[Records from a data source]
┌──
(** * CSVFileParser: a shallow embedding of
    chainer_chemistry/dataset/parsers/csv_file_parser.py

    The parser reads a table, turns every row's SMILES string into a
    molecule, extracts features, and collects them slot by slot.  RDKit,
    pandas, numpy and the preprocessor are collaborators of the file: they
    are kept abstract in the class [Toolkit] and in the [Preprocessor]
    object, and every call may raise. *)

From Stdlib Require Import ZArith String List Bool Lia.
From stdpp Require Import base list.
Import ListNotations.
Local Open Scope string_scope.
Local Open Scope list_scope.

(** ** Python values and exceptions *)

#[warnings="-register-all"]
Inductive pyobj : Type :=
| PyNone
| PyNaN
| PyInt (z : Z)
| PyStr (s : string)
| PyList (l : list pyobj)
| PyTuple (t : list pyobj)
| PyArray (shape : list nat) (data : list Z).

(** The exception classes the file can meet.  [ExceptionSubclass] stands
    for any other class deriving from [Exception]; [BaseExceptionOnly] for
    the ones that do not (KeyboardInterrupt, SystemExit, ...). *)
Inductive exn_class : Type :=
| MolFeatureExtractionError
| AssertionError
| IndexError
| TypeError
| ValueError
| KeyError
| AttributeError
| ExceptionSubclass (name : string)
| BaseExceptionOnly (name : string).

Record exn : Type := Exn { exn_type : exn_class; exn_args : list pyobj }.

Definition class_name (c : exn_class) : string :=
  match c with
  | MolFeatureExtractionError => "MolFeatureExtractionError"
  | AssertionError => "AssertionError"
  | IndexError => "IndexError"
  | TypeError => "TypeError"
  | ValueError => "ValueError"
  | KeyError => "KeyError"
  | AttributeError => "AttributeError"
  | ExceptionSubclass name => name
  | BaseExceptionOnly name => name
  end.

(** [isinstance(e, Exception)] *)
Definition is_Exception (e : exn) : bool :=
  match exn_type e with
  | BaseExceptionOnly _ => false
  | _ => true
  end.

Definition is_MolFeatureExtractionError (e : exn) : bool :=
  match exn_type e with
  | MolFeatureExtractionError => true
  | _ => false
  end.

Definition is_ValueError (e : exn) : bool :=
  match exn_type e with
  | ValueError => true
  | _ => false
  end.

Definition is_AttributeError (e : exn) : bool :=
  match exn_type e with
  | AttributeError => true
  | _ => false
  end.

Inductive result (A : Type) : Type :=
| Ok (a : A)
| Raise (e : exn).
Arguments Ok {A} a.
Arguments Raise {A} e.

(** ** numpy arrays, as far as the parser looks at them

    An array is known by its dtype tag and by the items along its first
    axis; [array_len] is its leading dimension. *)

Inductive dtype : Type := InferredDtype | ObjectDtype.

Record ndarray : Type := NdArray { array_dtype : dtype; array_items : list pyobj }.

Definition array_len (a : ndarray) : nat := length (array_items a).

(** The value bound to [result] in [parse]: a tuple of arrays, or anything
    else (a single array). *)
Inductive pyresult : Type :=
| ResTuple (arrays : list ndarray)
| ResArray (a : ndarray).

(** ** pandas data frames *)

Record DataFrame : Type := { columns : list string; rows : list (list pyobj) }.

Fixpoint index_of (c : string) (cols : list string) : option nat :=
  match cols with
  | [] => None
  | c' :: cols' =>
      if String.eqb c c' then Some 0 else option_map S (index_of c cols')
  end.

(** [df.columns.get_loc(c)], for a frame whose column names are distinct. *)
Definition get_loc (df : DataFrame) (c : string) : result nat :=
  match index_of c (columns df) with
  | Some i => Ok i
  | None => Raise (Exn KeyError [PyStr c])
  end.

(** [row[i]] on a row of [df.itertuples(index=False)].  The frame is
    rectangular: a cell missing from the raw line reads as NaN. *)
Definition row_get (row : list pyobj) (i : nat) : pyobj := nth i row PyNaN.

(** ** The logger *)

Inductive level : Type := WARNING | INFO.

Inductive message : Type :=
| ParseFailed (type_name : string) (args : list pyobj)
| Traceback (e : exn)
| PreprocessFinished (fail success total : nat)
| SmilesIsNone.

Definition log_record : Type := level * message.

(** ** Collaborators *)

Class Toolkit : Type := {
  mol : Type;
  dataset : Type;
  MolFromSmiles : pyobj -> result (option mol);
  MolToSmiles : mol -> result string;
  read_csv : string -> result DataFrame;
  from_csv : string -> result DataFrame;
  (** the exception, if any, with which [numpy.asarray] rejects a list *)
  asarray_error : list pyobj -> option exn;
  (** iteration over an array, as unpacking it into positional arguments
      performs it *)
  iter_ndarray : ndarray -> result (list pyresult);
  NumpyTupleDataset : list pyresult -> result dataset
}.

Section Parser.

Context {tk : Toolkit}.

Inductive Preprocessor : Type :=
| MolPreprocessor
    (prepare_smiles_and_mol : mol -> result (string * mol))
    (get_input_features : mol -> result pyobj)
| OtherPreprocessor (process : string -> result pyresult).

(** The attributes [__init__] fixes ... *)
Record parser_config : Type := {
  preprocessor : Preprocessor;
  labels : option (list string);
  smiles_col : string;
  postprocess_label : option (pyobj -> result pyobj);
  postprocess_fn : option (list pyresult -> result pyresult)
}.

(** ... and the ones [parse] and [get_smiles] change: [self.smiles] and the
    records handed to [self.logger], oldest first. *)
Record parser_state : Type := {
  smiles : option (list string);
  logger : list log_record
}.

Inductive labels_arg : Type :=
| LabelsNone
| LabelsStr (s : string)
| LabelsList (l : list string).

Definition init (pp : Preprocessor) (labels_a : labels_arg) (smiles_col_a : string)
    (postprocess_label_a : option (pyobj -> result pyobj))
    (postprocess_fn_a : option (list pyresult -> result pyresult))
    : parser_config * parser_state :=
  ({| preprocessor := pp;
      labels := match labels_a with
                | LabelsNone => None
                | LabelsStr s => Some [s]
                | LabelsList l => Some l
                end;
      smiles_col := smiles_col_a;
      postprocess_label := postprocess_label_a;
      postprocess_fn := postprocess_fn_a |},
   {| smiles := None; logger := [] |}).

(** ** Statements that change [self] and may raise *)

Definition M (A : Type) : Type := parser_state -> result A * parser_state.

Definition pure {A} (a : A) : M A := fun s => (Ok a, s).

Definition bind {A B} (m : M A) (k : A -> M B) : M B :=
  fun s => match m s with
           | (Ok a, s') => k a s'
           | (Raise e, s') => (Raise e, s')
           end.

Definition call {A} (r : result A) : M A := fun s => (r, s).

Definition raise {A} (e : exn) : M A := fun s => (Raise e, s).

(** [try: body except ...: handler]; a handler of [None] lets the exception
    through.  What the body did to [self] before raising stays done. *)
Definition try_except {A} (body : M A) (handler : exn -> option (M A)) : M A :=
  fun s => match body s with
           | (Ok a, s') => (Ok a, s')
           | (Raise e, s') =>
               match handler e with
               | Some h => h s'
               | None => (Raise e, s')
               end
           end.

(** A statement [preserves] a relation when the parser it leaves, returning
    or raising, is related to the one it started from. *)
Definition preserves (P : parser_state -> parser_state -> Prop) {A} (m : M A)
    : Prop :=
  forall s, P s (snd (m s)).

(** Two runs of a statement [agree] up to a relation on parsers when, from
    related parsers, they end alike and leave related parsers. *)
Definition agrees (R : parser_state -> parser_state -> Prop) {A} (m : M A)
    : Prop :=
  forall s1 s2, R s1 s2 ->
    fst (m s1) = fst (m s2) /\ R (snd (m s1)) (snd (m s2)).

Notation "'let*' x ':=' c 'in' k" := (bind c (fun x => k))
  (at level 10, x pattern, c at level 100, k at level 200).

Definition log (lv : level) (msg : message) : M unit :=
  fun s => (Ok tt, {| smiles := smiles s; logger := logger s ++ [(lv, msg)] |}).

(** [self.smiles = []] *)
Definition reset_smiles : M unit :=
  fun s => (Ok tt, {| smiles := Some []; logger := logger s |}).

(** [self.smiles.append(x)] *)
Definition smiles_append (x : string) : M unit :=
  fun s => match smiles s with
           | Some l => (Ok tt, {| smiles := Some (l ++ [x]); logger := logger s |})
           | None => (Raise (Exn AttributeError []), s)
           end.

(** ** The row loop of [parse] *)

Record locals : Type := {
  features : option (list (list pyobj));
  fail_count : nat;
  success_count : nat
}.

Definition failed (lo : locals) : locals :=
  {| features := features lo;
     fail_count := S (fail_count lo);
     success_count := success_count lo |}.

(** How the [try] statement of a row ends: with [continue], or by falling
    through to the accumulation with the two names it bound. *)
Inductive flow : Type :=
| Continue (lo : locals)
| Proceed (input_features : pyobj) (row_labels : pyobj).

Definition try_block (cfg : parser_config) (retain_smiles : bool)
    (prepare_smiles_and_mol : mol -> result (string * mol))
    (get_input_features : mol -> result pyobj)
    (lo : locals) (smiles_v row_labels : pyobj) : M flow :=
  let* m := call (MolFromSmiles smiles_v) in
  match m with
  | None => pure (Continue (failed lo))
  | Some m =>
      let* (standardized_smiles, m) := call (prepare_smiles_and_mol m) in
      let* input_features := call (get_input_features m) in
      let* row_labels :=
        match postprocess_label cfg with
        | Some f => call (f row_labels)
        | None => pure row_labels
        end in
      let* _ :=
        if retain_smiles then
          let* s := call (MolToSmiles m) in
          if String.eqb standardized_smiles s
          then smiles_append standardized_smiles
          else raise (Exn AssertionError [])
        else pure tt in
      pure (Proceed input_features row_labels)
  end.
└──
┌──
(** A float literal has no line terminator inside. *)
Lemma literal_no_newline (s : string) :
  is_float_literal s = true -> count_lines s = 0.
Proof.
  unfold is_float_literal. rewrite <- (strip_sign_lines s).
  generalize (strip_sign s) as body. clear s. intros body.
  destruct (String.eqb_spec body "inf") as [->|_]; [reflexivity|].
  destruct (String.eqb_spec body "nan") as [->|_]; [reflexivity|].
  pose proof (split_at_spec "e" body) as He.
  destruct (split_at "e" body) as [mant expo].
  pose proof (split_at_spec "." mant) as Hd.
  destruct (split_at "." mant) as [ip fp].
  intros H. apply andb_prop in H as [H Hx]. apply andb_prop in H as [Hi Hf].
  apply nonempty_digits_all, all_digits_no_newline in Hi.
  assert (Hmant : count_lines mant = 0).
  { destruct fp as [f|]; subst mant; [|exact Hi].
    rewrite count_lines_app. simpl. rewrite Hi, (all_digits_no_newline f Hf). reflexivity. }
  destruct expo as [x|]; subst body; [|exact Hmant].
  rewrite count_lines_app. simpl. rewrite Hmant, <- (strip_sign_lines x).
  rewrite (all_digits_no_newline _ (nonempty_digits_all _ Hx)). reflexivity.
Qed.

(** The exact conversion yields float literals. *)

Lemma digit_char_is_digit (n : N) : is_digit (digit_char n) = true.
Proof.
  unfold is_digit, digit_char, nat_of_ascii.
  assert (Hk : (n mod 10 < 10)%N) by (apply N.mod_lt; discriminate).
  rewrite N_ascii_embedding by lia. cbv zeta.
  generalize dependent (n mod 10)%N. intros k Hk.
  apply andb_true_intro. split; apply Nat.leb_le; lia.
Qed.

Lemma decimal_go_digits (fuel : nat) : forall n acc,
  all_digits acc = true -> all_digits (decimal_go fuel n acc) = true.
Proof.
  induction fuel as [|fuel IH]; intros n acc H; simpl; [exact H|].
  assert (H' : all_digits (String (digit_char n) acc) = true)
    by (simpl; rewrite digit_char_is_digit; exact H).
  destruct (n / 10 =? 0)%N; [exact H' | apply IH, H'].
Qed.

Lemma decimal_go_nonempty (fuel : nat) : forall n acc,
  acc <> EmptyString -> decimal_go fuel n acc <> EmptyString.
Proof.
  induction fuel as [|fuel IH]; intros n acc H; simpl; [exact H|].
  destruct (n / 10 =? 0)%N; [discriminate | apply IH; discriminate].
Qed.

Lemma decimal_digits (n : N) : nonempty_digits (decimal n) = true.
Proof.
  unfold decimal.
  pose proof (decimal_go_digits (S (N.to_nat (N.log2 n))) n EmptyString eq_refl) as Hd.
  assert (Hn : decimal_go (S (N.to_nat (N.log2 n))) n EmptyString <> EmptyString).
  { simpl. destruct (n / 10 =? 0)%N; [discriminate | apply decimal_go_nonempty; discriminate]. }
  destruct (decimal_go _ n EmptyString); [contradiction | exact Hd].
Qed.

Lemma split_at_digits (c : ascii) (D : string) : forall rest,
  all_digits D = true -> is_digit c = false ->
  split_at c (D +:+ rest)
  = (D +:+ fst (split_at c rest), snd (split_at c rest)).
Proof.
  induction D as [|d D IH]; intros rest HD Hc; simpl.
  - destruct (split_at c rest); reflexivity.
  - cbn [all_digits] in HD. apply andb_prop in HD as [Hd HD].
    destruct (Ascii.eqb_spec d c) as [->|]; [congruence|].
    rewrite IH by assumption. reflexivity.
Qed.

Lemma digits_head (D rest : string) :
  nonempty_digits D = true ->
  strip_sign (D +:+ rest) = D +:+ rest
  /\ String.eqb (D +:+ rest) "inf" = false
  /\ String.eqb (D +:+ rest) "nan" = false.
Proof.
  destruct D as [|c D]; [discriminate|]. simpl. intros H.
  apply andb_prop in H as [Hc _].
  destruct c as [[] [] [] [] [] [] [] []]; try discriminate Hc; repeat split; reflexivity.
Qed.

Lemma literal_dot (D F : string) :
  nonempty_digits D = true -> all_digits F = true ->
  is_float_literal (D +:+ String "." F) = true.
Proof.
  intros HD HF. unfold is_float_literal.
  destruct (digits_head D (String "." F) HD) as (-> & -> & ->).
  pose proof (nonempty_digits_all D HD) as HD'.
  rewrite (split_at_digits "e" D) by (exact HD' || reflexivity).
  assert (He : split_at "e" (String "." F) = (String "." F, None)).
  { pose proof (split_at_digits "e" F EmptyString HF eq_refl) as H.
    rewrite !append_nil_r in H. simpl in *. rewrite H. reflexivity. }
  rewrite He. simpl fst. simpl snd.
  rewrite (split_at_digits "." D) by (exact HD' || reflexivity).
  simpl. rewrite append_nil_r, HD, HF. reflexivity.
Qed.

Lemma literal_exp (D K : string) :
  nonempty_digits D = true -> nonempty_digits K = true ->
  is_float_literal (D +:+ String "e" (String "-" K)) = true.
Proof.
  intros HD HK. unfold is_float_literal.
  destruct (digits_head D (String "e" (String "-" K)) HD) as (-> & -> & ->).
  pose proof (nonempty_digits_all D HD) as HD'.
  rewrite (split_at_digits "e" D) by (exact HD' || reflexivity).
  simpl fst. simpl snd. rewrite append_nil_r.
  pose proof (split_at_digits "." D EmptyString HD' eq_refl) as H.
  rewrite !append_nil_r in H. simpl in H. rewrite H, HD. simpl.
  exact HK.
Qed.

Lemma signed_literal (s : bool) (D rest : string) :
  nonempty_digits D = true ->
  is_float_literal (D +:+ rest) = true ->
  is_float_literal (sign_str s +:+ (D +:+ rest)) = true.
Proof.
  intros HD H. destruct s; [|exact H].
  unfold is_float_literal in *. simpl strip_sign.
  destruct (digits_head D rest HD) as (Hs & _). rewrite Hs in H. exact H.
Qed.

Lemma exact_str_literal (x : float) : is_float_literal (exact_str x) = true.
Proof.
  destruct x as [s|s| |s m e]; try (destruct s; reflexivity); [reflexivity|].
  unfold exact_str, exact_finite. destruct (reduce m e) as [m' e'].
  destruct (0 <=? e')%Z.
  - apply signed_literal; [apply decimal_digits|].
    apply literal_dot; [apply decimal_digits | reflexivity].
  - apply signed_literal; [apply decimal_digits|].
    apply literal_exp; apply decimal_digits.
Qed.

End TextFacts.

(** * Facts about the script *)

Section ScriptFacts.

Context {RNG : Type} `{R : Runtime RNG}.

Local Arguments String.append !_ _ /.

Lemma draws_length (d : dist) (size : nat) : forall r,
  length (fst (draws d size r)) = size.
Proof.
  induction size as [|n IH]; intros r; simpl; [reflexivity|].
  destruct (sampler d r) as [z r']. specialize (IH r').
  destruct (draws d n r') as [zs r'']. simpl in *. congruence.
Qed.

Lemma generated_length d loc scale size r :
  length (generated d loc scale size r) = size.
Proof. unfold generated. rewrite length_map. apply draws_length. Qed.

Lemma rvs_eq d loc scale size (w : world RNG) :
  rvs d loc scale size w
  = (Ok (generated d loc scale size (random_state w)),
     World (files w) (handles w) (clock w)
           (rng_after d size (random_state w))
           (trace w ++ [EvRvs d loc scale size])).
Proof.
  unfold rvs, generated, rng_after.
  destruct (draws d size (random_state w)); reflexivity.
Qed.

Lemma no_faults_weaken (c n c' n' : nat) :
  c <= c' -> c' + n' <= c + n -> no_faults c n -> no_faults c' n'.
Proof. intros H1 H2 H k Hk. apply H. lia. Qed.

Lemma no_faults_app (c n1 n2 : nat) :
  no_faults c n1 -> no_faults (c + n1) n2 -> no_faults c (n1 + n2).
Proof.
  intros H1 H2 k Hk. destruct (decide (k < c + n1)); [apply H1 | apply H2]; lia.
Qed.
└──
┌──
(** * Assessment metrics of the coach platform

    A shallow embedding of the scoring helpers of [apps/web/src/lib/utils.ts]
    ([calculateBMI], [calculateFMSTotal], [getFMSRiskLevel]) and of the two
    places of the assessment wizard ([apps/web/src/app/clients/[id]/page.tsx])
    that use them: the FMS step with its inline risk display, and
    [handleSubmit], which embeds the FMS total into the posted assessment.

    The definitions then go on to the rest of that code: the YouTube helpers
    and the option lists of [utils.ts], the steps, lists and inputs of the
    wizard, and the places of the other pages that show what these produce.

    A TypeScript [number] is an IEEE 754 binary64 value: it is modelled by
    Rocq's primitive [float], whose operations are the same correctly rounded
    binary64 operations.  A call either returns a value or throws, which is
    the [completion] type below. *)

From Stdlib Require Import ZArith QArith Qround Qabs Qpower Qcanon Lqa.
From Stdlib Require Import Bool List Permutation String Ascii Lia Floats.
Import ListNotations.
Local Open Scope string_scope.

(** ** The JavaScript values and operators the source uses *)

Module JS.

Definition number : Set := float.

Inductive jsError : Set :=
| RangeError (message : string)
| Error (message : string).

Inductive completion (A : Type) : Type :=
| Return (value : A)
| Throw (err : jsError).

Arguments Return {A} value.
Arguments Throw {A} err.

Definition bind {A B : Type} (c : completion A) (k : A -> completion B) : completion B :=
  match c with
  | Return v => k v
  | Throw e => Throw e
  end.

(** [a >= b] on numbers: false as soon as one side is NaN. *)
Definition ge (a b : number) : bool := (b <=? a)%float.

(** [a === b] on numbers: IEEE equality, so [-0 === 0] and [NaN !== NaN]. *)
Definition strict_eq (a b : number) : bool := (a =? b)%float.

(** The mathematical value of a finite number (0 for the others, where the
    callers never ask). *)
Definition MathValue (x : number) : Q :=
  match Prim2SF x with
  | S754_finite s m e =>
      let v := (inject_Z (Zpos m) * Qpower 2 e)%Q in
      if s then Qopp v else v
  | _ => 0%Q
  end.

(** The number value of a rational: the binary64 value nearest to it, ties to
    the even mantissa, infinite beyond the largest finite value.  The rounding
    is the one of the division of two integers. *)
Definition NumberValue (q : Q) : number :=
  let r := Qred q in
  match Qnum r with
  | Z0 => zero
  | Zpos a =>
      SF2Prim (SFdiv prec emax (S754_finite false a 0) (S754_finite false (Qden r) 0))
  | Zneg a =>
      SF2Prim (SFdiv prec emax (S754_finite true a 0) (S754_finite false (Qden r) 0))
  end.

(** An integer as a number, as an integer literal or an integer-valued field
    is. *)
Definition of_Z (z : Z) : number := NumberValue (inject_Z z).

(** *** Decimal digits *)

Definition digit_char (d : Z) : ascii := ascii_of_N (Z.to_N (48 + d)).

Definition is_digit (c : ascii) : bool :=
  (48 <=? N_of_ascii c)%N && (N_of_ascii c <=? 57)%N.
└──
Retype the entries above exactly, but only from the line containing "ExceptionSubclass name => name" through the line containing "Inductive dtype : Type", both included.

ANSWER TO THIS PROBLEM —
  | ExceptionSubclass name => name
  | BaseExceptionOnly name => name
  end.

(** [isinstance(e, Exception)] *)
Definition is_Exception (e : exn) : bool :=
  match exn_type e with
  | BaseExceptionOnly _ => false
  | _ => true
  end.

Definition is_MolFeatureExtractionError (e : exn) : bool :=
  match exn_type e with
  | MolFeatureExtractionError => true
  | _ => false
  end.

Definition is_ValueError (e : exn) : bool :=
  match exn_type e with
  | ValueError => true
  | _ => false
  end.

Definition is_AttributeError (e : exn) : bool :=
  match exn_type e with
  | AttributeError => true
  | _ => false
  end.

Inductive result (A : Type) : Type :=
| Ok (a : A)
| Raise (e : exn).
Arguments Ok {A} a.
Arguments Raise {A} e.

(** ** numpy arrays, as far as the parser looks at them

    An array is known by its dtype tag and by the items along its first
    axis; [array_len] is its leading dimension. *)

Inductive dtype : Type := InferredDtype | ObjectDtype.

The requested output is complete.